Our centre introduced peritoneoscopic insertion of peritoneal dialysis (PD) catheter by nephrologists as a new method in August 2009 for its potential benefits.Aim:
The aim of this study was to compare perioperative complications and catheter survival of three techniques: peritoneoscopic, surgical and radiological techniques within a single dialysis centre.Method:
This study used retrospective analysis of all PD catheter inserted from 1 August 2009 to 31 July 2013 within Counties Manukau DHB, Auckland, New Zealand.Results:
During the study period, 293 PD catheters were inserted, 84 (29%) peritoneoscopic (P), 140 (48%) surgical (S) and 69 (23%) radiological (R). Total duration of follow-up was 5848 catheter-months, with median follow-up of 17 months. There was no difference in perioperative exit-site infections and overall early infections. There was however increased overall perioperative complications in P compared with R (HR 2.08; P < 0.05), predominantly from catheter removal within 60 days.
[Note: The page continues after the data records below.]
(** * The retrieval core of the MYTUTS study assistant (rag_engine.py)

    A shallow embedding of [RAGEngine]: text cleaning, sentence splitting
    and chunking ([create_chunks]), ingestion ([add_document]), lexical
    search ([search_relevant_content]), statistics ([get_document_stats]),
    answer composition ([generate_answer]) and quiz generation
    ([generate_study_quiz]), with the loop of [app.py] that hands the
    uploaded files to [add_document].

    Conventions.
    - Text is [string]; a character is one of the code points U+0000 to
      U+00FF and is classified the way Python classifies it ([str.isspace],
      the [\s] and [\w] classes of [re] on [str] patterns, [str.lower]).
    - Python [int] parameters are [Z]; lengths and counts are [nat].
    - Python [float] is the binary64 type [float] of the kernel.
    - A Python [set] of words is a [gset string].
    - [self.documents] is a [dict]: an association list in insertion order.
    - A raised [Exception] is a value of [exn]; fallible methods return a
      [result]; the call of the generation service is a node of an [io]
      tree.
    - [uuid.uuid4()] is an argument of [add_document].
    - The [print] calls only write to the console and are left out. *)

From Stdlib Require Import ZArith Lia Floats Ascii String DecimalString.
From stdpp Require Import base list strings gmap sorting.

#[local] Set Warnings "-inexact-float".
#[local] Open Scope Z_scope.
#[local] Open Scope nat_scope.

(** ** Characters *)

Module Char.

Definition code (c : ascii) : nat := Ascii.nat_of_ascii c.
(* ===================================================================== *)
(* Blueberry Browser: the tool-augmented agent loop of the main process   *)
(*                                                                        *)
(* Shallow embedding of                                                   *)
(*   src/main/LLMClient.ts           (tool merge, system prompt, stream)  *)
(*   src/main/tools/*.ts             (withActiveTab, withErrorHandling)   *)
(*   src/main/tools/captchaTools.ts  (grid loop, clicks, answer cleanup)  *)
(*   src/main/CaptchaSolver.ts       (same algorithms, class version)     *)
(*   src/renderer/sidebar/src/contexts/ChatContext.tsx (activity log)     *)
(*   src/main/KeyboardShortcutHandler.ts (shortcut store, validation)     *)
(*   src/main/tools/keyboardShortcutTools.ts (the shortcut tools)         *)
(* ===================================================================== *)

From Stdlib Require Import String Ascii ZArith Lia.
From stdpp Require Import base gmap strings list.

Open Scope string_scope.

(* ===================================================================== *)
(* Part I. Definitions                                                    *)
(* ===================================================================== *)

(* --------------------------------------------------------------------- *)
(* Tool execution: effects, exceptions, and the two wrappers shared by    *)
(* browserAutomationTools.ts and captchaTools.ts                          *)
(* --------------------------------------------------------------------- *)
Module Tools.

(** A value thrown by JavaScript code: an [Error] instance (with its
    [message]) or any other value, kept as its [String(value)] rendering. *)
Inductive thrown :=
| ErrorInstance (message : string)
| OtherValue (rendered : string).

(** The observable effects a tool body can have on the page or the model. *)
Inductive effect :=
| RunJs (code : string)
| LoadURL (url : string)
| TakeScreenshot
| ModelQuery (prompt : string).

(** The tab handed out by [ToolContext.getActiveTab] (types.ts). *)
Record Tab := { tab_url : string; tab_title : string }.

(** [ToolContext]: [getActiveTab] returns the active tab or [null]. *)
Record ToolContext := { getActiveTab : option Tab }.

(** [ToolResult] of types.ts: [success], optional [message] and [error];
    the remaining open-ended fields are kept as key/value pairs. *)
Record ToolResult := {
  success : bool;
  message : option string;
  error : option string;
  extra : list (string * string)
}.

(** Asynchronous JavaScript code as a state-and-exception monad: the state
    is the log of effects performed so far, a rejected promise is [inl]. *)
Definition M (A : Type) : Type := list effect -> (thrown + A) * list effect.

Definition ret {A} (a : A) : M A := fun w => (inr a, w).

Definition bind {A B} (m : M A) (k : A -> M B) : M B :=
  fun w => match m w with
           | (inl e, w') => (inl e, w')
           | (inr a, w') => k a w'
           end.

Definition throw {A} (e : thrown) : M A := fun w => (inl e, w).

Definition perform (e : effect) : M unit := fun w => (inr tt, (w ++ [e])%list).


(** [error instanceof Error ? error.message : String(error)] *)
Definition renderThrown (e : thrown) : string :=
  match e with
  | ErrorInstance msg => msg
  | OtherValue s => s
  end.

(** withActiveTab (browserAutomationTools.ts l.8-20, captchaTools.ts l.14-26). *)
Definition withActiveTab (context : ToolContext) (fn : Tab -> M ToolResult)
  : M ToolResult :=
  match getActiveTab context with
  | None =>
      ret {| success := false; message := None;
             error := Some "No active tab available"; extra := [] |}
  | Some tab => fn tab
  end.

(** withErrorHandling (browserAutomationTools.ts l.25-36, captchaTools.ts
    l.31-42): a rejection of [fn()] becomes a failed [ToolResult]. *)
Definition withErrorHandling (fn : M ToolResult) : M ToolResult :=
  fun w => match fn w with
           | (inl e, w') =>
               (inr {| success := false; message := None;
                       error := Some (renderThrown e); extra := [] |}, w')
           | (inr r, w') => (inr r, w')
           end.

(** Every [execute] of the two tool files has the shape
    [withActiveTab(context, (tab) => withErrorHandling(async () => body))];
    [body name args tab] is the tool-specific part. *)
Definition executeTool {Args : Type}
  (body : string -> Args -> Tab -> M ToolResult)
  (context : ToolContext) (name : string) (args : Args) : M ToolResult :=
  withActiveTab context (fun tab => withErrorHandling (body name args tab)).

Definition browserAutomationToolNames : list string :=
  ["executeJavaScript"; "navigateToUrl"; "clickElement"; "typeText";
   "getPageInfo"; "getInteractiveElements"; "extractData";
   "waitForElement"; "screenshot"].

Definition captchaToolNames : list string :=
  ["detectCaptcha"; "solveCaptcha"; "solveTextCaptcha";
   "solveImageCaptcha"; "fillCaptchaAnswer"].

(** createBrowserAutomationTools(context) as a name-to-executor map. *)
Definition createBrowserAutomationTools {Args : Type}
  (body : string -> Args -> Tab -> M ToolResult) (context : ToolContext)
  : gmap string (Args -> M ToolResult) :=
  list_to_map ((fun n => (n, executeTool body context n)) <$> browserAutomationToolNames).

(** createCaptchaTools(context, model) as a name-to-executor map. *)
Definition createCaptchaTools {Args : Type}
  (body : string -> Args -> Tab -> M ToolResult) (context : ToolContext)
  : gmap string (Args -> M ToolResult) :=
  list_to_map ((fun n => (n, executeTool body context n)) <$> captchaToolNames).

End Tools.

(* --------------------------------------------------------------------- *)
(* The tool namespace of LLMClient.ts                                     *)
(* --------------------------------------------------------------------- *)
Module Registry.

(** The place a descriptor comes from. *)
Inductive origin :=
| ShortcutOrigin
| AutomationOrigin
| ChallengeOrigin
| McpOrigin (server : string).

(** A tool descriptor, identified by its origin and its name (the executor
    closure and schema are not needed to tell descriptors apart). *)
Record ToolDescriptor := { td_origin : origin; td_name : string }.

(** [ToolSet = Record<string, Tool>] (types.ts). *)
Abbreviation ToolSet := (gmap string ToolDescriptor).

(** [{ ...a, ...b }]: keys of [b] win; stdpp's [∪] is left-biased. *)
Definition objectSpread {V} (a b : gmap string V) : gmap string V := b ∪ a.

(** [Object.assign(target, source)], returning the updated target. *)
Definition objectAssign {V} (target source : gmap string V) : gmap string V :=
  source ∪ target.

Definition keyboardToolNames : list string :=
  ["addKeyboardShortcut"; "removeKeyboardShortcut"; "listKeyboardShortcuts";
   "updateKeyboardShortcut"].

Definition toolsFrom (o : origin) (names : list string) : ToolSet :=
  list_to_map ((fun n => (n, {| td_origin := o; td_name := n |})) <$> names).

Definition createKeyboardShortcutTools : ToolSet :=
  toolsFrom ShortcutOrigin keyboardToolNames.

Definition createBrowserAutomationTools : ToolSet :=
  toolsFrom AutomationOrigin Tools.browserAutomationToolNames.

Definition createCaptchaTools : ToolSet :=
  toolsFrom ChallengeOrigin Tools.captchaToolNames.

(** The tool fields of [LLMClient]. *)
Record LLMClientTools := { builtInTools : ToolSet; mcpTools : ToolSet }.

(** initializeBuiltInTools (l.73-95): keyboard tools, then browser tools. *)
Definition initializeBuiltInTools (st : LLMClientTools) : LLMClientTools :=
  {| builtInTools := objectSpread createKeyboardShortcutTools
                                  createBrowserAutomationTools;
     mcpTools := mcpTools st |}.

(** initializeMCPTools (l.128-152): [allServerTools] is the result of
    [mcpManager.getAllTools()], one tool set per server, in
    [Object.entries] order; each is [Object.assign]ed into [mcpTools]. *)
Definition initializeMCPTools (allServerTools : list (string * ToolSet))
  (st : LLMClientTools) : LLMClientTools :=
  {| builtInTools := builtInTools st;
     mcpTools := foldl (fun acc entry => objectAssign acc entry.2)
                       (mcpTools st) allServerTools |}.

(** The [allTools] object of streamResponse (l.316-320). *)
Definition allTools (st : LLMClientTools) : ToolSet :=
  objectSpread (builtInTools st) (mcpTools st).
Although there was no difference observed in first catheter 1-year and overall survival between insertion techniques, there was poorer complication-free survival comparing P to S (HR 1.82, P = 0.001) but not to R. Analyses of the latter cohort of P confirmed improvement in catheter survival compared with an earlier cohort and to other insertion techniques.Conclusion:
Peritoneoscopic PD catheter insertion is demonstrated to be a suitable alternative technique. As with any new procedure, ‘learning curve’ effects and development of operator expertise need to be taken into consideration.SUMMARY AT A GLANCE
This retrospective study compares perioperative outcomes and peritoneal dialysis catheter survivals between three different catheter insertions techniques–peritoneoscopic, laparoscopic surgical and radiological. Nephrologist-led peritoneoscopic insertion has been demonstrated to be a safe alternative with many benefits.